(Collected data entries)
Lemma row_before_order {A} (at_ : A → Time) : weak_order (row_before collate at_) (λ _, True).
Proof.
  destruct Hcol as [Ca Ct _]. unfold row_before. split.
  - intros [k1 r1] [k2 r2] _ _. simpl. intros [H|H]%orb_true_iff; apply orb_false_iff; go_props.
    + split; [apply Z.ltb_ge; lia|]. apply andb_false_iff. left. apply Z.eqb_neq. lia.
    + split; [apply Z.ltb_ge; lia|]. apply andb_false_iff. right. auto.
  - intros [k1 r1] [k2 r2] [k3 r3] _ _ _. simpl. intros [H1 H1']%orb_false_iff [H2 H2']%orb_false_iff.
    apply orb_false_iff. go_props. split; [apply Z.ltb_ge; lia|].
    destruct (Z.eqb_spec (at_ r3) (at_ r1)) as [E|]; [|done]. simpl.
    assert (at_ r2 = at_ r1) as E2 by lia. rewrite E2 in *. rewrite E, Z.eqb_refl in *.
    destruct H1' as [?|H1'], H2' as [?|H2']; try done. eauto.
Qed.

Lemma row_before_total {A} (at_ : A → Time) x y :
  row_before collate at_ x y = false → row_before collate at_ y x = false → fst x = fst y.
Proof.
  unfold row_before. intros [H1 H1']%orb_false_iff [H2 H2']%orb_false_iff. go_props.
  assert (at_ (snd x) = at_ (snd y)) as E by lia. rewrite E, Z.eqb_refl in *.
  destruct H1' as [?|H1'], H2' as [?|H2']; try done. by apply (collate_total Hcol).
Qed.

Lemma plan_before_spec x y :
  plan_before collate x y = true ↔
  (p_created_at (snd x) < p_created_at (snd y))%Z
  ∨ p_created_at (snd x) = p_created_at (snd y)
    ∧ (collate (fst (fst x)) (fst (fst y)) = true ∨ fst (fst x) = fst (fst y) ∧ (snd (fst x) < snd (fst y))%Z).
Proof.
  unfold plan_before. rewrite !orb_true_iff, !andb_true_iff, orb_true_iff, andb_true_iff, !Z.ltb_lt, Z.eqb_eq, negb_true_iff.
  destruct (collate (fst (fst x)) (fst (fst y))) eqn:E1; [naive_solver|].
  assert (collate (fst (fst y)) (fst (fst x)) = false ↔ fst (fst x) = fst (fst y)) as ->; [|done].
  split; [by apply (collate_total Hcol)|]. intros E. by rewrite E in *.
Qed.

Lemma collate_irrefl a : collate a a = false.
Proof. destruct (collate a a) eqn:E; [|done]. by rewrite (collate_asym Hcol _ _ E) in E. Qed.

...

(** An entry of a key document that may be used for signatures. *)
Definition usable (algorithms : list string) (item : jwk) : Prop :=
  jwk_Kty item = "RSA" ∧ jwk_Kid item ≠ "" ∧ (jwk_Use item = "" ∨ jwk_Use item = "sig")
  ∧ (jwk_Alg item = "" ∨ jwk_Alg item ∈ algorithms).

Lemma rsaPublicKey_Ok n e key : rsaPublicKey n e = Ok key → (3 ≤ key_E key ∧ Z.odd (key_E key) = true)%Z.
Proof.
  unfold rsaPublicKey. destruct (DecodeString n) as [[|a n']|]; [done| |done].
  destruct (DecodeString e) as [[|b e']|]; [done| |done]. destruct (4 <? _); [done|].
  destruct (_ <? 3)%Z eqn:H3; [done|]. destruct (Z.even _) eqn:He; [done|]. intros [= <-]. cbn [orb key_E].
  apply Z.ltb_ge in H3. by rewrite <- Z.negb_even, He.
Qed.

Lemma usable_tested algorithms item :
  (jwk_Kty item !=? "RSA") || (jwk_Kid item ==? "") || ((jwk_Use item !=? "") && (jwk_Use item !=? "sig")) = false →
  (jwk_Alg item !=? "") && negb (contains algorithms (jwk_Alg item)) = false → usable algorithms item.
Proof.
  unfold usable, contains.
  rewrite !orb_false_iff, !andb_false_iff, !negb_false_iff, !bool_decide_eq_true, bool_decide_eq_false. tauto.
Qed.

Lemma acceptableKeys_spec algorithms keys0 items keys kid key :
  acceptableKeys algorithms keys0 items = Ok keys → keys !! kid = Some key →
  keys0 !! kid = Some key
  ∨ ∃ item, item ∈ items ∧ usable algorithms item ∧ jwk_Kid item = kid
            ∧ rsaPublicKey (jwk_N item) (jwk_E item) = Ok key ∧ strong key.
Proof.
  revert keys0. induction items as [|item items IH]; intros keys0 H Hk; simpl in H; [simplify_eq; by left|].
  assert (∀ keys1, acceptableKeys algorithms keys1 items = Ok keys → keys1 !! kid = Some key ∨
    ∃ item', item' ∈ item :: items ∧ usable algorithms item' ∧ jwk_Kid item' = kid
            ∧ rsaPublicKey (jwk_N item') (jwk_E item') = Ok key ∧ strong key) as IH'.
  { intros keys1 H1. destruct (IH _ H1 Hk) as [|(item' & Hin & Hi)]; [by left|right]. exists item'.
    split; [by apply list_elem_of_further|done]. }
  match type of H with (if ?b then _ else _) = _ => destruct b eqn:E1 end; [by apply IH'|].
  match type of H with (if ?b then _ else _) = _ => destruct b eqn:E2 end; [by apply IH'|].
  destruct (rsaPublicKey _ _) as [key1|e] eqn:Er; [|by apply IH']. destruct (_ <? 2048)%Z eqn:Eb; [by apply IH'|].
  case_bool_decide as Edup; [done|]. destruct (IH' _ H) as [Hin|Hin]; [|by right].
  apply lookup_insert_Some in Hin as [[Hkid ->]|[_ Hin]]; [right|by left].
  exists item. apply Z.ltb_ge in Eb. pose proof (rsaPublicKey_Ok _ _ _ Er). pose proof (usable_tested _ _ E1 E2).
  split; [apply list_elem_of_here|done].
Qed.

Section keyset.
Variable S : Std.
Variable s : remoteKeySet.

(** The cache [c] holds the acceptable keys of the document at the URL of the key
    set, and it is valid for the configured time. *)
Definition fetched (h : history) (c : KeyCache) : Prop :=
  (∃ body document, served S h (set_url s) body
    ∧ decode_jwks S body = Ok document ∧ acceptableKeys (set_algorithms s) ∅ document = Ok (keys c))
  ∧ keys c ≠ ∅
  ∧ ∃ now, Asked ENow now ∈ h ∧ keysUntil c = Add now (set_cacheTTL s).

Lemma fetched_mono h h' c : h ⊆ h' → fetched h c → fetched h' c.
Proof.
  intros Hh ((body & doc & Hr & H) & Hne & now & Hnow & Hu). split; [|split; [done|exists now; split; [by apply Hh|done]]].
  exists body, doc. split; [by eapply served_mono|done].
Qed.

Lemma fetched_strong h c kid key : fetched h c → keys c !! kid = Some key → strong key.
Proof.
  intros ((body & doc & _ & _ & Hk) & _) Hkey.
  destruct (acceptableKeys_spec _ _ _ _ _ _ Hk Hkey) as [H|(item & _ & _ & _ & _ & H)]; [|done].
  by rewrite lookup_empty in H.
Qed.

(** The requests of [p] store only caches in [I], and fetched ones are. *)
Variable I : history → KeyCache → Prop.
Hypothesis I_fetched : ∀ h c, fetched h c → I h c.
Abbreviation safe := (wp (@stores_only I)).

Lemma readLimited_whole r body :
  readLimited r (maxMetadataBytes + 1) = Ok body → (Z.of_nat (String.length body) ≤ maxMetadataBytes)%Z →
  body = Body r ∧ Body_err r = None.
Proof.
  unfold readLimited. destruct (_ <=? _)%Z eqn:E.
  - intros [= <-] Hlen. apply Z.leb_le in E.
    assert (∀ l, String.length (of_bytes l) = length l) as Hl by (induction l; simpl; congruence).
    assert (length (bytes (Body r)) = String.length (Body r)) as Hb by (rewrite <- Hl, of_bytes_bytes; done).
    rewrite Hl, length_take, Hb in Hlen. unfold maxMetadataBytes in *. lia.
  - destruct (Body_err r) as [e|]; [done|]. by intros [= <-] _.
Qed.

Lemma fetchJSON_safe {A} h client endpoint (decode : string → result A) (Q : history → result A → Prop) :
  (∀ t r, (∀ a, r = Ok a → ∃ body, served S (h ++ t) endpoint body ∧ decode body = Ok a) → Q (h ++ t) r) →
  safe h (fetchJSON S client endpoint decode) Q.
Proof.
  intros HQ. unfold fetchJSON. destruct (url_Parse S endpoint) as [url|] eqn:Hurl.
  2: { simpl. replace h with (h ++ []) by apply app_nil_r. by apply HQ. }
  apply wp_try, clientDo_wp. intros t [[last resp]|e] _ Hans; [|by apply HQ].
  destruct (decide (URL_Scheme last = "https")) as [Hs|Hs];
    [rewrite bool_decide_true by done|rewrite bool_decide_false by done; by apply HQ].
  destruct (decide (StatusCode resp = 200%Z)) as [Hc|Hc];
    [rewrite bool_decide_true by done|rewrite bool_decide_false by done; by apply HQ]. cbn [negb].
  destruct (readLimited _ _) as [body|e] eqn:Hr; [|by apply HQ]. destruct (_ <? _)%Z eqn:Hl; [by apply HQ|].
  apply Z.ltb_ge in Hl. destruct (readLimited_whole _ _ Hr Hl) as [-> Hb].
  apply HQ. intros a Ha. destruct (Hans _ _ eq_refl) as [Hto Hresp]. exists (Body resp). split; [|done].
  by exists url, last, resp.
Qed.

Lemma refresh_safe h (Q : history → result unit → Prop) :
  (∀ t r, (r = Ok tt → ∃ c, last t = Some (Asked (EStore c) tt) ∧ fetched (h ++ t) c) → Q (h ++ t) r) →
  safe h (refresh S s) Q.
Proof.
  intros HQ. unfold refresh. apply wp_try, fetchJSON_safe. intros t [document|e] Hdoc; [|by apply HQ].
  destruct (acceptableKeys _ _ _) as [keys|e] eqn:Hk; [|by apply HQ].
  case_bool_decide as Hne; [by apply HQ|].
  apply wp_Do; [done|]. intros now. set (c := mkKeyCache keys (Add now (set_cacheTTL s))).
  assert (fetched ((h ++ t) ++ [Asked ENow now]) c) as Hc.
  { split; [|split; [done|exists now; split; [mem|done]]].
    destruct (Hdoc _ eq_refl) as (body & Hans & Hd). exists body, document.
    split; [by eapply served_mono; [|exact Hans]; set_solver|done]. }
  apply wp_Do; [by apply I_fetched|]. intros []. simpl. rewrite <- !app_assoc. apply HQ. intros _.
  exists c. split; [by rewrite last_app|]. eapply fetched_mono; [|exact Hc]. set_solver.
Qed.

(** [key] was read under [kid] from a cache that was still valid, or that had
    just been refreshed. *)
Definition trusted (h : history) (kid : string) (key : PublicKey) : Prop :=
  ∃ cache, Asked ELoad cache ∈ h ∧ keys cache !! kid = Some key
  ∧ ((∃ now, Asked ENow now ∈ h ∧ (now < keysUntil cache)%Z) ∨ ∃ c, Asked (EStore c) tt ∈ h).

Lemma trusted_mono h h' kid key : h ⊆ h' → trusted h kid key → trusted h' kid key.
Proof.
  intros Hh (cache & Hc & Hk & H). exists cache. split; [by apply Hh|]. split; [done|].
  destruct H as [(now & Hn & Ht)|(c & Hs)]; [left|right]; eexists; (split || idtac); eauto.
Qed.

==

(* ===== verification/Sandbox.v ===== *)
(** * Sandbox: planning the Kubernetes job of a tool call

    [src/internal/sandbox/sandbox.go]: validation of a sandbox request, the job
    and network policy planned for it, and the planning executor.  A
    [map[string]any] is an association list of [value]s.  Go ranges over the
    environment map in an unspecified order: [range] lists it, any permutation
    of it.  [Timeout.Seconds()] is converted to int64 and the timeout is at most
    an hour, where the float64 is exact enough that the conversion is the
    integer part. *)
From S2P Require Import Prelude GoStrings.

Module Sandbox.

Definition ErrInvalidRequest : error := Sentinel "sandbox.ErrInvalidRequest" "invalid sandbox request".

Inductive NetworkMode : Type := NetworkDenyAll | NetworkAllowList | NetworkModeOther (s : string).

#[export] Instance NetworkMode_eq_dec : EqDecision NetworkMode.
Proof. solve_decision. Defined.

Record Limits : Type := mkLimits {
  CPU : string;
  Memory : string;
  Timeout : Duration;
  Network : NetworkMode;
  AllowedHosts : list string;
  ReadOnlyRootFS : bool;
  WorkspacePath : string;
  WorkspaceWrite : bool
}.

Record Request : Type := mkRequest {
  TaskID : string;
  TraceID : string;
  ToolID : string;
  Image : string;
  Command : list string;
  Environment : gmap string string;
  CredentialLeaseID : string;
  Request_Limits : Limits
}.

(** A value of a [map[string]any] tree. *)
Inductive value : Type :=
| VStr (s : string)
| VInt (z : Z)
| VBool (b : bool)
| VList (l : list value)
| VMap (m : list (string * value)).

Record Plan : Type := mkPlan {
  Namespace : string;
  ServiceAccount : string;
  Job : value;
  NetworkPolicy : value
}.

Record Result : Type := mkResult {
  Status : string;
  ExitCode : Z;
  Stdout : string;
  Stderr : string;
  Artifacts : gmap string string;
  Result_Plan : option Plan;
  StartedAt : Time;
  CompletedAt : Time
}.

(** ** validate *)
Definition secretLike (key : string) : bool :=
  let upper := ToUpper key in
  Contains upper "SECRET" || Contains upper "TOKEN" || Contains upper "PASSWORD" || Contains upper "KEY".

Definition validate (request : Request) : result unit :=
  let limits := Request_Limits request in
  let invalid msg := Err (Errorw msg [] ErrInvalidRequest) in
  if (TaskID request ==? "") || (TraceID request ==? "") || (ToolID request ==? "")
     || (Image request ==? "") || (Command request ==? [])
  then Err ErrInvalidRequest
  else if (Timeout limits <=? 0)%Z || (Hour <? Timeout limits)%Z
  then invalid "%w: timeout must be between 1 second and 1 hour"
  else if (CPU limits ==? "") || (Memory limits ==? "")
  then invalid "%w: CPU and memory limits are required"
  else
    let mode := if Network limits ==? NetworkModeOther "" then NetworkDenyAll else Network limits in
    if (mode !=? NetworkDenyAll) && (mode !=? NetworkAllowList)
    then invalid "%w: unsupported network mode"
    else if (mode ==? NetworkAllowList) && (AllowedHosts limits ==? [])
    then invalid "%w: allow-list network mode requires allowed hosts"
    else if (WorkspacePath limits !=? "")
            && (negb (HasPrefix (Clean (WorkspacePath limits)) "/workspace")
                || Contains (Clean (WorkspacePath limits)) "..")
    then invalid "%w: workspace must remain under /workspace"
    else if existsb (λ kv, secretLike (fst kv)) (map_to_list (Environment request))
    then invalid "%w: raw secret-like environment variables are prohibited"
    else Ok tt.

▸ **What is required**
Wherever a line in the entries holds "validate", copy that line.

▸ **Exercise response**
(** ** validate *)
Definition validate (request : Request) : result unit :=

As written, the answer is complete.